■ **Work to complete**: Copy the data exactly, line for line.

■ **Task data**:
(* ===== verification/ProjectionView.v ===== *)
(** * Views of the projection tables

    What the rows of one projection hold, as a map from keys to values ([view]), and the
    reads of the store as reads of that map: [get] looks a key up and [list_after] is a
    page of its ordered entries.  The first part is about ordered maps of strings. *)

From S2P Require Import Prelude Json Contracts Boundary Platform CommandApproval.
From S2P Require Import JournalStore Journal JournalVerify ProjectionStore.
From S2P Require Import JournalModel JournalCorrect JournalPort ProjectionCorrect.
From S2P Require Import Store ExternalWork ProjectionWorker.

Open Scope string_scope.

(** ** The order of strings *)

Lemma compare_append p a b : String.compare (p ++s a) (p ++s b) = String.compare a b.
Proof.
  induction p as [|c p IH]; [done|]. rewrite !append_cons. simpl. unfold Ascii.compare.
  by rewrite N.compare_refl.
Qed.
Lemma leb_append p a b : str_leb (p ++s a) (p ++s b) = str_leb a b.
Proof. unfold str_leb, String.leb. by rewrite compare_append. Qed.
Lemma ltb_append p a b : str_ltb (p ++s a) (p ++s b) = str_ltb a b.
Proof. unfold str_ltb, String.ltb. by rewrite compare_append. Qed.
Lemma ltb_leb a b : str_ltb a b = negb (str_leb b a).
Proof.
  unfold str_ltb, str_leb, String.ltb, String.leb. rewrite (String.compare_antisym a b).
  by destruct (String.compare b a).
Qed.
Lemma leb_le a b : str_leb a b = true <-> String.le a b.
Proof. by rewrite <- (key_le_iff (a, tt) (b, tt)). Qed.
Lemma leb_trans a b c : str_leb a b = true -> str_leb b c = true -> str_leb a c = true.
Proof. rewrite !leb_le. apply transitivity. Qed.
Lemma leb_total a b : str_leb a b = true \/ str_leb b a = true.
Proof. rewrite !leb_le. apply total. apply _. Qed.
Lemma leb_antisym a b : str_leb a b = true -> str_leb b a = true -> a = b.
Proof. rewrite !leb_le. apply (anti_symm String.le). Qed.
Lemma ltb_irrefl a : str_ltb a a = false.
Proof. rewrite ltb_leb. by destruct (leb_total a a) as [->| ->]. Qed.
Lemma ltb_trans a b c : str_ltb a b = true -> str_ltb b c = true -> str_ltb a c = true.
Proof.
  rewrite !ltb_leb, !negb_true_iff. intros Hab Hbc. apply not_true_iff_false. intros Hca.
  destruct (leb_total b a) as [Hba|Hle]; [congruence|].
  apply not_true_iff_false in Hbc. apply Hbc. by eapply leb_trans.
Qed.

■ **Task solution**:
(* ===== verification/ProjectionView.v ===== *)
(** * Views of the projection tables

    What the rows of one projection hold, as a map from keys to values ([view]), and the
    reads of the store as reads of that map: [get] looks a key up and [list_after] is a
    page of its ordered entries.  The first part is about ordered maps of strings. *)

From S2P Require Import Prelude Json Contracts Boundary Platform CommandApproval.
From S2P Require Import JournalStore Journal JournalVerify ProjectionStore.
From S2P Require Import JournalModel JournalCorrect JournalPort ProjectionCorrect.
From S2P Require Import Store ExternalWork ProjectionWorker.

Open Scope string_scope.

(** ** The order of strings *)

Lemma compare_append p a b : String.compare (p ++s a) (p ++s b) = String.compare a b.
Proof.
  induction p as [|c p IH]; [done|]. rewrite !append_cons. simpl. unfold Ascii.compare.
  by rewrite N.compare_refl.
Qed.
Lemma leb_append p a b : str_leb (p ++s a) (p ++s b) = str_leb a b.
Proof. unfold str_leb, String.leb. by rewrite compare_append. Qed.
Lemma ltb_append p a b : str_ltb (p ++s a) (p ++s b) = str_ltb a b.
Proof. unfold str_ltb, String.ltb. by rewrite compare_append. Qed.
Lemma ltb_leb a b : str_ltb a b = negb (str_leb b a).
Proof.
  unfold str_ltb, str_leb, String.ltb, String.leb. rewrite (String.compare_antisym a b).
  by destruct (String.compare b a).
Qed.
Lemma leb_le a b : str_leb a b = true <-> String.le a b.
Proof. by rewrite <- (key_le_iff (a, tt) (b, tt)). Qed.
Lemma leb_trans a b c : str_leb a b = true -> str_leb b c = true -> str_leb a c = true.
Proof. rewrite !leb_le. apply transitivity. Qed.
Lemma leb_total a b : str_leb a b = true \/ str_leb b a = true.
Proof. rewrite !leb_le. apply total. apply _. Qed.
Lemma leb_antisym a b : str_leb a b = true -> str_leb b a = true -> a = b.
Proof. rewrite !leb_le. apply (anti_symm String.le). Qed.
Lemma ltb_irrefl a : str_ltb a a = false.
Proof. rewrite ltb_leb. by destruct (leb_total a a) as [->| ->]. Qed.
Lemma ltb_trans a b c : str_ltb a b = true -> str_ltb b c = true -> str_ltb a c = true.
Proof.
  rewrite !ltb_leb, !negb_true_iff. intros Hab Hbc. apply not_true_iff_false. intros Hca.
  destruct (leb_total b a) as [Hba|Hle]; [congruence|].
  apply not_true_iff_false in Hbc. apply Hbc. by eapply leb_trans.
Qed.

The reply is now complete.